Rintoul was speaking as French ship L'Astrolabe prepared to depart on
Monday from Hobart, on Australia's southern island of Tasmania, for its
fifth voyage of the current summer season for the Surveillance of the
Ocean Astral (Survostral) programme. The research programme has
been taking temperature and salinity readings for 15 years to a depth
of 700 metres along the 2,700 km, six-day route between Hobart and the
Antarctic. This has produced the longest continuous record of
temperature and salinity changes in the Southern Ocean for scientists
studying how the ocean contributes to global climate.
"Survostral has given us a foundation for much of what is known about
the way the ocean in this inhospitable and difficult-to-access region
controls the global climate," Rintoul said. The project leader
said sea level rise was not uniform in the Southern Ocean and that
rises were not guaranteed to continue at the same rate in the future. The study had also shown that the Southern Ocean's uptake of carbon dioxide changed with the seasons.
In summer, an increase in phytoplankton brought about by the greater
light caused the Southern Ocean to absorb more carbon dioxide from the
atmosphere than in colder months, he said. The study showed that
as waters warmed, some species of phytoplankton were extending further
south, although more research was needed to determine the importance of
this finding. "What's significant is that we've detected changes
in the physical environment and now we're also detecting changes in the
biology in response to those physical changes. "The next
challenge is to figure out what these biological changes mean for
carbon uptake and for higher levels of the food chain," he said. Tiny phytoplankton are at the bottom of the food chain and are a crucial food source for a number of species.
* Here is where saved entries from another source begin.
(* ===== verification/Installer.v ===== *)
(** * The patcher interface

    What every source patcher of [overlay/] promises to the start script that
    runs it: it either refuses and leaves the file alone, or finds its work
    done, or rewrites the file by exact replacements of known anchors, after
    which a second run finds its work done.  Python's own parser is a parameter:
    [parses] says whether [ast.parse] and [compile] accept a text, [os_import]
    whether its top level has a plain [import os]. *)
From Stdlib Require Import ZArith Lia String Ascii.
From stdpp Require Import base list strings gmap.
From S2P Require Import Prelude PyStr.
#[local] Open Scope string_scope.

(** ** The common operations *)

(** [replace_once]: exactly one occurrence, or the patcher exits. *)
Definition replace_once (text old new label : string) : res string :=
  if (str_count old text =? 1)%nat then Ok (replace_first old new text)
  else Raise (SystemExit label).

(** [if cond: raise SystemExit(msg)]. *)
Definition refuse_if (cond : bool) (msg : string) : res unit :=
  if cond then Raise (SystemExit msg) else Ok tt.

(** [compile(text, ...)] and [ast.parse(text)]. *)
Definition check_syntax (parses : string -> bool) (text : string) : res unit :=
  if parses text then Ok tt else Raise OtherException.

(** What a run on an existing file does: [Ok None] leaves it, [Ok (Some t)]
    replaces it by [t], [Raise] exits with an error and leaves it. *)
Abbreviation patch_run := (string -> res (option string)).

(** The file after a run, and whether the start script goes on. *)
Definition boot (run : patch_run) (text : string) : string * bool :=
  match run text with
  | Ok None => (text, true)
  | Ok (Some t) => (t, true)
  | Raise _ => (text, false)
  end.

(** ** The interface *)

Class Patcher (run : patch_run) (table : list (string * string)) : Prop := {
  patch_exact t t' : run t = Ok (Some t') -> edits table t t';
  patch_idem t t' : run t = Ok (Some t') -> run t' = Ok None
}.

(** Booting twice is booting once. *)
Lemma boot_idem run table `{!Patcher run table} t :
  snd (boot run t) = true -> boot run (fst (boot run t)) = boot run t.
Proof.
  unfold boot. destruct (run t) as [[t'|]|] eqn:E; simpl; [|by rewrite E |done].
  intros _. by rewrite (patch_idem t t' E).
Qed.

(** A failed run leaves the file as it was. *)
Lemma boot_fail_closed run t : snd (boot run t) = false -> fst (boot run t) = t.
Proof. unfold boot. by destruct (run t) as [[t'|]|]. Qed.

(** ** Lemmas for the instances *)

Lemma replace_once_Ok text old new label t' :
  replace_once text old new label = Ok t' -> str_count old text = 1 /\ t' = replace_first old new text.
Proof. unfold replace_once. destruct (Nat.eqb_spec (str_count old text) 1); [|done]. by intros [= <-]. Qed.

Lemma count_one_in n s : n <> "" -> str_count n s = 1 -> str_in n s = true.
Proof. intros Hn H. apply str_count_pos; [done |]. by rewrite H. Qed.

Lemma replace_once_edits table text old new label t' :
  old <> "" -> In (old, new) table -> replace_once text old new label = Ok t' -> edits table text t'.
Proof.
  intros Ho Ht [Hc ->]%replace_once_Ok. apply edits_one; [done |]. by apply count_one_in.
Qed.

(** A marker inside a text that occurs occurs. *)
Lemma mark_in mark new t : str_in mark new = true -> new <> "" -> str_count new t = 1 -> str_in mark t = true.
Proof. intros Hm Hn Hc. apply (str_in_trans mark new t Hm). by apply count_one_in. Qed.

Lemma refuse_if_Ok c m u : refuse_if c m = Ok u -> c = false.
Proof. unfold refuse_if. by destruct c. Qed.

Lemma check_syntax_Ok parses t u : check_syntax parses t = Ok u -> parses t = true.
Proof. unfold check_syntax. by destruct (parses t). Qed.

Lemma eqb_one (n : nat) : negb (n =? 1)%nat = false -> n = 1%nat.
Proof. intros H. bool_to_prop. done. Qed.

(** Take apart a successful sequence of steps. *)
Ltac step_ok H :=
  let x := fresh "x" in let E := fresh "E" in
  apply bind_Ok in H as (x & E & H).

(** Discharge the side conditions on concrete anchors. *)
Ltac anchor := first [by vm_compute | vm_compute; discriminate | simpl; tauto].

(** Steps shared by the instances. *)
Lemma refuse_unique_edits table text old new m u :
  old <> "" -> In (old, new) table -> refuse_if (negb (str_count old text =? 1)%nat) m = Ok u ->
  edits table text (replace_first old new text).
Proof.
  intros Ho Ht H%refuse_if_Ok%eqb_one. apply edits_one; [done |]. by apply count_one_in.
Qed.

(** Replacing a table entry is an edit, or nothing when the anchor is gone. *)
Lemma replace_first_edits table old new t : In (old, new) table -> edits table t (replace_first old new t).
Proof.
  intros Ht. destruct (str_in old t) eqn:E; [by apply edits_one |].
  rewrite replace_first_absent by done. constructor.
Qed.

(** Turn a successful [replace_once] into an edit of the table. *)
Ltac edit_step tb E :=
  match type of E with
  | replace_once ?t ?o ?n ?l = Ok ?u =>
      assert (edits tb t u) by
        (apply (replace_once_edits tb t o n l u); [by vm_compute | simpl; tauto | exact E])
  end.

(** Follow the edits of the context from the text the goal starts with. *)
Ltac chain_edits := repeat (eapply edits_trans; [eassumption |]); constructor.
Investigations by the L'Astrolabe in the world's largest ocean current
between Tasmania and Antarctica had shown that deep streams of water
were taking warming deep into the ocean. "The programme started as just
measuring temperature and salinity. We've now recently begun a much
more comprehensive chemistry and biology programme of measurements,"
Rintoul said. This would widen the scientific investigation to the impact of climate change on biology and on the carbon cycle, he said.